> [Problem statement] Copy every line of the records below that holds the word "induction".

> [Provided data]

(* ===== verification/WalPurge.v ===== *)
(** Deleting logs at either end of the set: [WalFileSet::shift_delete_logs].

    A purge keeps exactly the logs from [until] on, a truncation exactly the logs
    before [from]; the rest of the set keeps its shape. *)
From stdpp Require Import base gmap strings list numbers sorting.
From Stdlib Require Import Ascii Strings.Byte.
From S2P Require Import Prelude Text WalBase WalFile WalFileSpec WalSet WalSetSpec.
#[local] Open Scope Z_scope.

Definition keep_from (until : Z) (rs : list Entry) : list Entry := filter (fun r => until <= r.1) rs.
Definition keep_below (from : Z) (rs : list Entry) : list Entry := filter (fun r => r.1 < from) rs.

Lemma keep_from_ids i until rs :
  ids_from i rs -> keep_from until rs = drop (Z.to_nat (until - i)) rs.
Proof.
  revert i. induction rs as [|r rs IH]; intros i; [by rewrite drop_nil|].
  intros [Hi Hr]. unfold keep_from in *. rewrite filter_cons, Hi. case_decide.
  - replace (Z.to_nat (until - i)) with 0%nat by lia. rewrite (IH _ Hr).
    by replace (Z.to_nat (until - (i + 1))) with 0%nat by lia.
  - rewrite (IH _ Hr). by replace (Z.to_nat (until - i)) with (S (Z.to_nat (until - (i + 1)))) by lia.
Qed.

Lemma keep_below_ids i from rs :
  ids_from i rs -> keep_below from rs = take (Z.to_nat (from - i)) rs.
Proof.
  revert i. induction rs as [|r rs IH]; intros i; [by rewrite take_nil|].
  intros [Hi Hr]. unfold keep_below in *. rewrite filter_cons, Hi. case_decide.
  - rewrite (IH _ Hr). by replace (Z.to_nat (from - i)) with (S (Z.to_nat (from - (i + 1)))) by lia.
  - replace (Z.to_nat (from - i)) with 0%nat by lia. rewrite (IH _ Hr).
    by replace (Z.to_nat (from - (i + 1))) with 0%nat by lia.
Qed.

Section Delete.
Context `{Checksum} `{Features}.

(** ** Cutting one file *)
Definition wmapped (i : nat) (w : WalFile) : WalFile :=
  match mmap_mut w with Some _ => w | None => set_maps (mmap w) (Some i) (Some i) w end.

Lemma offset_of_log_ok fs w i rs id :
  dir fs !! path w = Some i -> (mmap_mut w = None \/ mmap_mut w = Some i) -> mmap w = None ->
  file_ok (fs_content fs i) w rs -> rs <> [] -> id_from w <= id <= id_until w ->
  offset_of_log id (fs, w) =
    (Ok (rec_end (default 32 (data_start w)) (take (Z.to_nat (id - id_from w)) rs)), (fs, wmapped i w)).
Proof.
  intros Hd Hmm Hm Hfo Hne Hid. unfold offset_of_log.
  assert (mmap_mut_op (fs, w) = (Ok tt, (fs, wmapped i w))) as E.
  { unfold wmapped. destruct Hmm as [E|E]; rewrite E; [by apply mmap_mut_op_ok|by eapply mmap_mut_op_mapped]. }
  rewrite (st_bind_ok _ _ _ _ _ E). wstep.
  assert (mapped fs (wmapped i w) = Some (fs_content fs i)) as Hmap.
  { apply mapped_mut; unfold wmapped; destruct Hmm as [E'|E']; rewrite E'; done. }
  assert (file_ok (fs_content fs i) (wmapped i w) rs) as Hfo'.
  { destruct Hfo. unfold wmapped. destruct (mmap_mut w); by split. }
  rewrite (read_logs_ok _ _ _ rs _ _ None Hfo' Hmap Hne);
    unfold wmapped; destruct (mmap_mut w); cbn; try done; lia.
Qed.

Definition cut_front_file (i : nat) (w : WalFile) (rs : list Entry) (until : Z) : WalFile :=
  set_data (Some (rec_end (default 32 (data_start w)) (take (Z.to_nat (until - id_from w)) rs)))
    (data_end w) (set_ids until (id_until w) (wmapped i w)).

Definition cut_back_file (i : nat) (w : WalFile) (rs : list Entry) (from : Z) : WalFile :=
  set_data (data_start w)
    (Some (rec_end (default 32 (data_start w)) (take (Z.to_nat (from - id_from w)) rs) - 1))
    (set_ids (id_from w) (from - 1) (wmapped i w)).

Lemma wmapped_fields i w :
  version (wmapped i w) = version w /\ len_max (wmapped i w) = len_max w /\
  data_start (wmapped i w) = data_start w /\ data_end (wmapped i w) = data_end w /\
  id_from (wmapped i w) = id_from w /\ id_until (wmapped i w) = id_until w /\
  path (wmapped i w) = path w /\ wal_no (wmapped i w) = wal_no w /\ mmap (wmapped i w) = mmap w.
Proof. unfold wmapped. destruct (mmap_mut w); auto 10. Qed.

Lemma wmapped_file i w : wfile w = mmap_mut w -> wfile (wmapped i w) = mmap_mut (wmapped i w).
Proof. unfold wmapped. destruct (mmap_mut w) eqn:E; [congruence|done]. Qed.

Lemma cut_front_file_ok bytes i w rs until :
  file_ok bytes w rs -> rs <> [] -> id_from w <= until <= id_until w ->
  file_ok bytes (cut_front_file i w rs until) (drop (Z.to_nat (until - id_from w)) rs).
Proof.
  intros [Hv Hl Hm Hd] Hne Hu. destruct (wmapped_fields i w) as (Ev & El & Es & Ee & _).
  split; cbn; rewrite ?Ev, ?El; try done.
  set (k := Z.to_nat (until - id_from w)). destruct rs as [|r0 rs0]; [done|].
  destruct Hd as (ds & Hds & Hst & Hde & Hat & Hids & Hun). remember (r0 :: rs0) as rs.
  unfold cut_front_file. rewrite Hst. fold k. cbn [default from_option]. rewrite <- (take_drop k rs) in Hat, Hids, Hde.
  assert (Z.of_nat k < zlen rs) by (unfold k; lia). unfold zlen in *.
  assert (zlen (take k rs) = until - id_from w) as Hz by (unfold zlen; rewrite length_take; unfold k; lia).
  apply recs_at_app in Hat as [_ Hat]. apply ids_from_app in Hids as [_ Hids]. rewrite rec_end_app in Hde.
  destruct (drop k rs) as [|r1 rs1] eqn:Edrop.
  { apply (f_equal length) in Edrop. rewrite length_drop in Edrop. cbn in Edrop. lia. }
  exists (rec_end ds (take k rs)). pose proof (rec_end_ge ds (take k rs)).
  split; [lia|]. split; [done|]. split; [done|]. split; [done|]. cbn [id_from id_until set_data set_ids].
  split; [by replace until with (id_from w + zlen (take k rs)) by lia|].
  apply (f_equal length) in Edrop. rewrite length_drop in Edrop. cbn [length] in Edrop.
  unfold zlen. cbn [length]. unfold k in *. lia.
Qed.

Lemma cut_back_file_ok bytes i w rs from :
  file_ok bytes w rs -> rs <> [] -> id_from w < from <= id_until w ->
  file_ok bytes (cut_back_file i w rs from) (take (Z.to_nat (from - id_from w)) rs).
Proof.
  intros [Hv Hl Hm Hd] Hne Hu. destruct (wmapped_fields i w) as (Ev & El & Es & Ee & _).
  split; cbn; rewrite ?Ev, ?El; try done.
  set (k := Z.to_nat (from - id_from w)). destruct rs as [|r0 rs0]; [done|].
  destruct Hd as (ds & Hds & Hst & Hde & Hat & Hids & Hun). remember (r0 :: rs0) as rs.
  unfold cut_back_file. rewrite Hst. fold k. cbn [default from_option]. rewrite <- (take_drop k rs) in Hat, Hids.
  assert (Z.of_nat k < zlen rs) by (unfold k; lia). unfold zlen in *.
  assert (zlen (take k rs) = from - id_from w) as Hz by (unfold zlen; rewrite length_take; unfold k; lia).
  apply recs_at_app in Hat as [Hat _]. apply ids_from_app in Hids as [Hids _].
  destruct (take k rs) as [|r1 rs1] eqn:Et; [unfold zlen in Hz; cbn in Hz; lia|].
  exists ds. cbn [id_from id_until data_start data_end set_data set_ids]. split; [lia|]. split; [done|]. split; [done|].
  split; [done|]. split; [done|]. unfold zlen in *. lia.
Qed.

> [Response]
  revert i. induction rs as [|r rs IH]; intros i; [by rewrite drop_nil|].
  revert i. induction rs as [|r rs IH]; intros i; [by rewrite take_nil|].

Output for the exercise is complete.